BEGIN
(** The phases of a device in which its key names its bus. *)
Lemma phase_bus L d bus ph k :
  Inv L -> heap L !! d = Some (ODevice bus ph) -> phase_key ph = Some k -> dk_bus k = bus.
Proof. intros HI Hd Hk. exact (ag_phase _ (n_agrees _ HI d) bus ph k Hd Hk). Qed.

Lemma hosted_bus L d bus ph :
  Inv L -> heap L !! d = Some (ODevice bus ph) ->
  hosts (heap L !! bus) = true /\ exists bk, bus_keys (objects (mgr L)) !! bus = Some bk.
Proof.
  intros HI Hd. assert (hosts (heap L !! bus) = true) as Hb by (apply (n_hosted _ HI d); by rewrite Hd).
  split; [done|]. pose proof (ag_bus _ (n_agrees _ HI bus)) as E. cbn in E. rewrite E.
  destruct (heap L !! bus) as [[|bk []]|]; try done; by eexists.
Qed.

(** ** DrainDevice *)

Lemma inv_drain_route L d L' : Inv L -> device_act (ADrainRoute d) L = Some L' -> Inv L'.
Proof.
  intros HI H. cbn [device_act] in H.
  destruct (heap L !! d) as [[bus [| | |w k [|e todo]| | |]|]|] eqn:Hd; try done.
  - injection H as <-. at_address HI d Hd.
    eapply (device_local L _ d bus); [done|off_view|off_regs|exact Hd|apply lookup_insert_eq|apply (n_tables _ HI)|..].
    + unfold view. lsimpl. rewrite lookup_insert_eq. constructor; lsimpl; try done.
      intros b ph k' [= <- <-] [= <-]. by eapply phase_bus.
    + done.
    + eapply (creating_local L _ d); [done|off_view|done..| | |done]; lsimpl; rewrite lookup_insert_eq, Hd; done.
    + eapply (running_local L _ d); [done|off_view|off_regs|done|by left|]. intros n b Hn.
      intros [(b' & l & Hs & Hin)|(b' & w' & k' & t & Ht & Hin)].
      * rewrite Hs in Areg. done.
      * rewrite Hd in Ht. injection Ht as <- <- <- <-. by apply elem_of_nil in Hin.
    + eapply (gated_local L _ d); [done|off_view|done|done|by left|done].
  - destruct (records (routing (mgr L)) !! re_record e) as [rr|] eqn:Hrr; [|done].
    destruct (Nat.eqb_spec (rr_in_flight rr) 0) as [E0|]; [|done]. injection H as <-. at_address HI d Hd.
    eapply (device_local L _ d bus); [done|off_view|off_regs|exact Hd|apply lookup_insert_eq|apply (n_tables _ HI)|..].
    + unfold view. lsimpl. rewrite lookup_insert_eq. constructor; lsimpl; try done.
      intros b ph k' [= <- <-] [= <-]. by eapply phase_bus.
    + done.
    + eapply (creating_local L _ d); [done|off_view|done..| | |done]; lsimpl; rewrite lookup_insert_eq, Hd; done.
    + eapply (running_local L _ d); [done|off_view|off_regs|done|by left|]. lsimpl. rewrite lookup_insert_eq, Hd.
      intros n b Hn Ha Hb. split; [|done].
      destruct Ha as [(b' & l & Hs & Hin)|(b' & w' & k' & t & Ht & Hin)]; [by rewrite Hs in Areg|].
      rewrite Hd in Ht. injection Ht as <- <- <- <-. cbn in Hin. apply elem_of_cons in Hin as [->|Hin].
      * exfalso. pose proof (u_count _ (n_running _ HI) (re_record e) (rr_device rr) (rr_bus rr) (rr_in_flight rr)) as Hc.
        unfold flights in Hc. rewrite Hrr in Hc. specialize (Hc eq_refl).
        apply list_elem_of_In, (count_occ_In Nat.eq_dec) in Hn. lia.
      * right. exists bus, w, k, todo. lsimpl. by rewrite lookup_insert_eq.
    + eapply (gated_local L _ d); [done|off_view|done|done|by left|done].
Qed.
END
Exercise details
Please return the full listing exactly as it appears.

Reply to the exercise
(** The phases of a device in which its key names its bus. *)
Lemma phase_bus L d bus ph k :
  Inv L -> heap L !! d = Some (ODevice bus ph) -> phase_key ph = Some k -> dk_bus k = bus.
Proof. intros HI Hd Hk. exact (ag_phase _ (n_agrees _ HI d) bus ph k Hd Hk). Qed.

Lemma hosted_bus L d bus ph :
  Inv L -> heap L !! d = Some (ODevice bus ph) ->
  hosts (heap L !! bus) = true /\ exists bk, bus_keys (objects (mgr L)) !! bus = Some bk.
Proof.
  intros HI Hd. assert (hosts (heap L !! bus) = true) as Hb by (apply (n_hosted _ HI d); by rewrite Hd).
  split; [done|]. pose proof (ag_bus _ (n_agrees _ HI bus)) as E. cbn in E. rewrite E.
  destruct (heap L !! bus) as [[|bk []]|]; try done; by eexists.
Qed.

(** ** DrainDevice *)

Lemma inv_drain_route L d L' : Inv L -> device_act (ADrainRoute d) L = Some L' -> Inv L'.
Proof.
  intros HI H. cbn [device_act] in H.
  destruct (heap L !! d) as [[bus [| | |w k [|e todo]| | |]|]|] eqn:Hd; try done.
  - injection H as <-. at_address HI d Hd.
    eapply (device_local L _ d bus); [done|off_view|off_regs|exact Hd|apply lookup_insert_eq|apply (n_tables _ HI)|..].
    + unfold view. lsimpl. rewrite lookup_insert_eq. constructor; lsimpl; try done.
      intros b ph k' [= <- <-] [= <-]. by eapply phase_bus.
    + done.
    + eapply (creating_local L _ d); [done|off_view|done..| | |done]; lsimpl; rewrite lookup_insert_eq, Hd; done.
    + eapply (running_local L _ d); [done|off_view|off_regs|done|by left|]. intros n b Hn.
      intros [(b' & l & Hs & Hin)|(b' & w' & k' & t & Ht & Hin)].
      * rewrite Hs in Areg. done.
      * rewrite Hd in Ht. injection Ht as <- <- <- <-. by apply elem_of_nil in Hin.
    + eapply (gated_local L _ d); [done|off_view|done|done|by left|done].
  - destruct (records (routing (mgr L)) !! re_record e) as [rr|] eqn:Hrr; [|done].
    destruct (Nat.eqb_spec (rr_in_flight rr) 0) as [E0|]; [|done]. injection H as <-. at_address HI d Hd.
    eapply (device_local L _ d bus); [done|off_view|off_regs|exact Hd|apply lookup_insert_eq|apply (n_tables _ HI)|..].
    + unfold view. lsimpl. rewrite lookup_insert_eq. constructor; lsimpl; try done.
      intros b ph k' [= <- <-] [= <-]. by eapply phase_bus.
    + done.
    + eapply (creating_local L _ d); [done|off_view|done..| | |done]; lsimpl; rewrite lookup_insert_eq, Hd; done.
    + eapply (running_local L _ d); [done|off_view|off_regs|done|by left|]. lsimpl. rewrite lookup_insert_eq, Hd.
      intros n b Hn Ha Hb. split; [|done].
      destruct Ha as [(b' & l & Hs & Hin)|(b' & w' & k' & t & Ht & Hin)]; [by rewrite Hs in Areg|].
      rewrite Hd in Ht. injection Ht as <- <- <- <-. cbn in Hin. apply elem_of_cons in Hin as [->|Hin].
      * exfalso. pose proof (u_count _ (n_running _ HI) (re_record e) (rr_device rr) (rr_bus rr) (rr_in_flight rr)) as Hc.
        unfold flights in Hc. rewrite Hrr in Hc. specialize (Hc eq_refl).
        apply list_elem_of_In, (count_occ_In Nat.eq_dec) in Hn. lia.
      * right. exists bus, w, k, todo. lsimpl. by rewrite lookup_insert_eq.
    + eapply (gated_local L _ d); [done|off_view|done|done|by left|done].
Qed.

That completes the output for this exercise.